### WORK INSTRUCTIONS
Return the records below exactly as they are written.

[DATA FOR THIS TASK — start]

(** Three numbers that come as text; [None] keeps what was in the variable. *)
Definition get_three_ulong_type (method_name first_name second_name third_name : cstr) : CM (RPC_SRV_RESULT * list (option Z)) :=
  '(r, gs) ← get_three_string_type method_name first_name 255 second_name 255 third_name 255;
  if decide (r = RPC_SRV_RESULT_SUCCESS) then
    match gs with
    | [GText a; GText b; GText c] => mret (r, [sscanf_lu long_bits a; sscanf_lu long_bits b; sscanf_lu long_bits c])
    | _ => oops
    end
  else mret (r, [Some 0; Some 0; Some 0]).
End client.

[DATA FOR THIS TASK — finish]

### OUTPUT FOR THIS EXERCISE
(** Three numbers that come as text; [None] keeps what was in the variable. *)
Definition get_three_ulong_type (method_name first_name second_name third_name : cstr) : CM (RPC_SRV_RESULT * list (option Z)) :=
  '(r, gs) ← get_three_string_type method_name first_name 255 second_name 255 third_name 255;
  if decide (r = RPC_SRV_RESULT_SUCCESS) then
    match gs with
    | [GText a; GText b; GText c] => mret (r, [sscanf_lu long_bits a; sscanf_lu long_bits b; sscanf_lu long_bits c])
    | _ => oops
    end
  else mret (r, [Some 0; Some 0; Some 0]).
End client.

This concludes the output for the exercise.